• **THE PROBLEM**: Your answer should be the lines of the data below that contain "InferShapeContext".

• **INFORMATION SUPPLIED**:
Lemma ddim_at_cases (d : list Z) (i : Z) :
  (∃ x, ddim_at d i = Ok x ∧ (0 ≤ i)%Z ∧ d !! Z.to_nat i = Some x)
  ∨ ddim_at d i = OutOfRange "in_x_dims" i.
Proof.
  unfold ddim_at. case_bool_decide; [|by right].
  destruct (d !! Z.to_nat i) as [x|] eqn:E; [left; eauto | by right].
Qed.

Lemma vector_set_Ok (v : list Z) (i x : Z) :
  (0 ≤ i < Z.of_nat (length v))%Z →
  vector_set v i x = Ok (<[Z.to_nat i := x]> v).
Proof.
  intros Hi. unfold vector_set. by rewrite bool_decide_eq_true_2.
Qed.

Lemma vector_set_out (v : list Z) (i x : Z) :
  ¬ (0 ≤ i < Z.of_nat (length v))%Z →
  vector_set v i x = OutOfRange "output_shape" i.
Proof.
  intros Hi. unfold vector_set. by rewrite bool_decide_eq_false_2.
Qed.

Lemma vector_set_cases (v : list Z) (i x : Z) :
  (vector_set v i x = Ok (<[Z.to_nat i := x]> v)
   ∧ (0 ≤ i < Z.of_nat (length v))%Z)
  ∨ (vector_set v i x = OutOfRange "output_shape" i
     ∧ ¬ (0 ≤ i < Z.of_nat (length v))%Z).
Proof.
  destruct (decide (0 ≤ i < Z.of_nat (length v))%Z) as [Hi|Hi].
  - left. by rewrite vector_set_Ok.
  - right. by rewrite vector_set_out.
Qed.

(** ** One run of the forward shape inference *)

(** With both slots and both attributes bound and an input of rank at least
    four, the callback reduces to the check of [groups] followed by the read
    and the write at [axis]. *)
Lemma InferShape_run (ctx : InferShapeContext) (a b c d : Z) (rest o : list Z)
    (groups axis : Z) :
  ctx_inputs ctx !! "X" = Some (a :: b :: c :: d :: rest) →
  ctx_outputs ctx !! "Out" = Some o →
  ctx_attrs ctx !! "groups" = Some groups →
  ctx_attrs ctx !! "axis" = Some axis →
  MaxOutOp_InferShape ctx =
    if bool_decide (groups > 1)%Z then
      x ← ddim_at (a :: b :: c :: d :: rest) axis ;
      output_shape ← vector_set [a; b; c; d] axis (int64_div x groups) ;
      Ok (with_output ctx "Out" output_shape)
    else EnforceNotMet msg_groups.
Proof.
  intros HX HOut Hg Ha.
  unfold MaxOutOp_InferShape, HasInput, HasOutput, GetInputDim,
    Attrs_Get_int, SetOutputDim, PADDLE_ENFORCE_EQ, PADDLE_ENFORCE_GT.
  rewrite HX, HOut, Hg, Ha. simpl.
  case_bool_decide; [|done]. simpl.
  reflexivity.
Qed.

Lemma InferShape_no_input (ctx : InferShapeContext) :
  ctx_inputs ctx !! "X" = None →
  MaxOutOp_InferShape ctx = EnforceNotMet msg_input_null.
Proof.
  intros HX. unfold MaxOutOp_InferShape, HasInput, PADDLE_ENFORCE_EQ.
  rewrite HX. reflexivity.
Qed.

Lemma InferShape_no_output (ctx : InferShapeContext) :
  is_Some (ctx_inputs ctx !! "X") →
  ctx_outputs ctx !! "Out" = None →
  MaxOutOp_InferShape ctx = EnforceNotMet msg_output_null.
Proof.
  intros [S HX] HOut.
  unfold MaxOutOp_InferShape, HasInput, HasOutput, PADDLE_ENFORCE_EQ.
  rewrite HX, HOut. reflexivity.
Qed.

(** Whatever the context, the callback ends in one of these ways. *)
Ltac run_all :=
  unfold MaxOutOp_InferShape, HasInput, HasOutput, GetInputDim,
    Attrs_Get_int, SetOutputDim, PADDLE_ENFORCE_EQ, PADDLE_ENFORCE_GT,
    PADDLE_ENFORCE;
  repeat first
    [ progress simpl
    | case_bool_decide
    | match goal with
      | |- context [ddim_at ?d ?i] =>
          destruct (ddim_at_cases d i) as [(? & -> & _ & _)| ->]
      | |- context [vector_set ?v ?i ?x] =>
          destruct (vector_set_cases v i x) as [[-> _]|[-> _]]
      | |- context [@lookup _ _ (gmap string _) _ ?k ?m] =>
          destruct (m !! k) eqn:?
      end ].

Lemma GradInferShape_run (G : string → string) (ctx : InferShapeContext)
    (S o : list Z) :
  ctx_inputs ctx !! "X" = Some S →
  ctx_outputs ctx !! G "X" = Some o →
  MaxOutOpGrad_InferShape G ctx = Ok (with_output ctx (G "X") S).
Proof.
  intros HX HOut.
  unfold MaxOutOpGrad_InferShape, HasInput, HasOutput, GetInputDim,
    SetOutputDim, PADDLE_ENFORCE.
  rewrite HX, HOut. reflexivity.
Qed.

(** On a rank-4 input with [groups > 1] and [axis] in range the callback
    returns, whether or not [groups] divides the size at [axis]. *)
Lemma InferShape_rank4 (ctx : InferShapeContext) (S o : list Z)
    (groups axis x : Z) :
  ctx_inputs ctx !! "X" = Some S →
  ctx_outputs ctx !! "Out" = Some o →
  ctx_attrs ctx !! "groups" = Some groups →
  ctx_attrs ctx !! "axis" = Some axis →
  length S = 4 →
  (1 < groups)%Z →
  (0 ≤ axis < 4)%Z →
  S !! Z.to_nat axis = Some x →
  is_int64 x →
  MaxOutOp_InferShape ctx =
    Ok (with_output ctx "Out" (<[Z.to_nat axis := (x ÷ groups)%Z]> S)).
Proof.
  intros HX HOut Hg Ha Hlen Hgroups Haxis Hx Hix.
  destruct S as [|a [|b [|c [|d [|]]]]]; try discriminate Hlen.
  rewrite (InferShape_run ctx a b c d [] o groups axis) by done.
  rewrite bool_decide_eq_true_2 by lia.
  rewrite (ddim_at_Ok _ _ x) by (done || lia). simpl.
  rewrite vector_set_Ok by (simpl; lia). simpl.
  by rewrite int64_div_quot.
Qed.

Lemma is_int64_small (z : Z) : (Z.abs z < 2 ^ 31)%Z → is_int64 z.
Proof. unfold is_int64, int64_min, int64_max. lia. Qed.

• **EXERCISE RESPONSE**:
Lemma InferShape_run (ctx : InferShapeContext) (a b c d : Z) (rest o : list Z)
Lemma InferShape_no_input (ctx : InferShapeContext) :
Lemma InferShape_no_output (ctx : InferShapeContext) :
Lemma GradInferShape_run (G : string → string) (ctx : InferShapeContext)
Lemma InferShape_rank4 (ctx : InferShapeContext) (S o : list Z)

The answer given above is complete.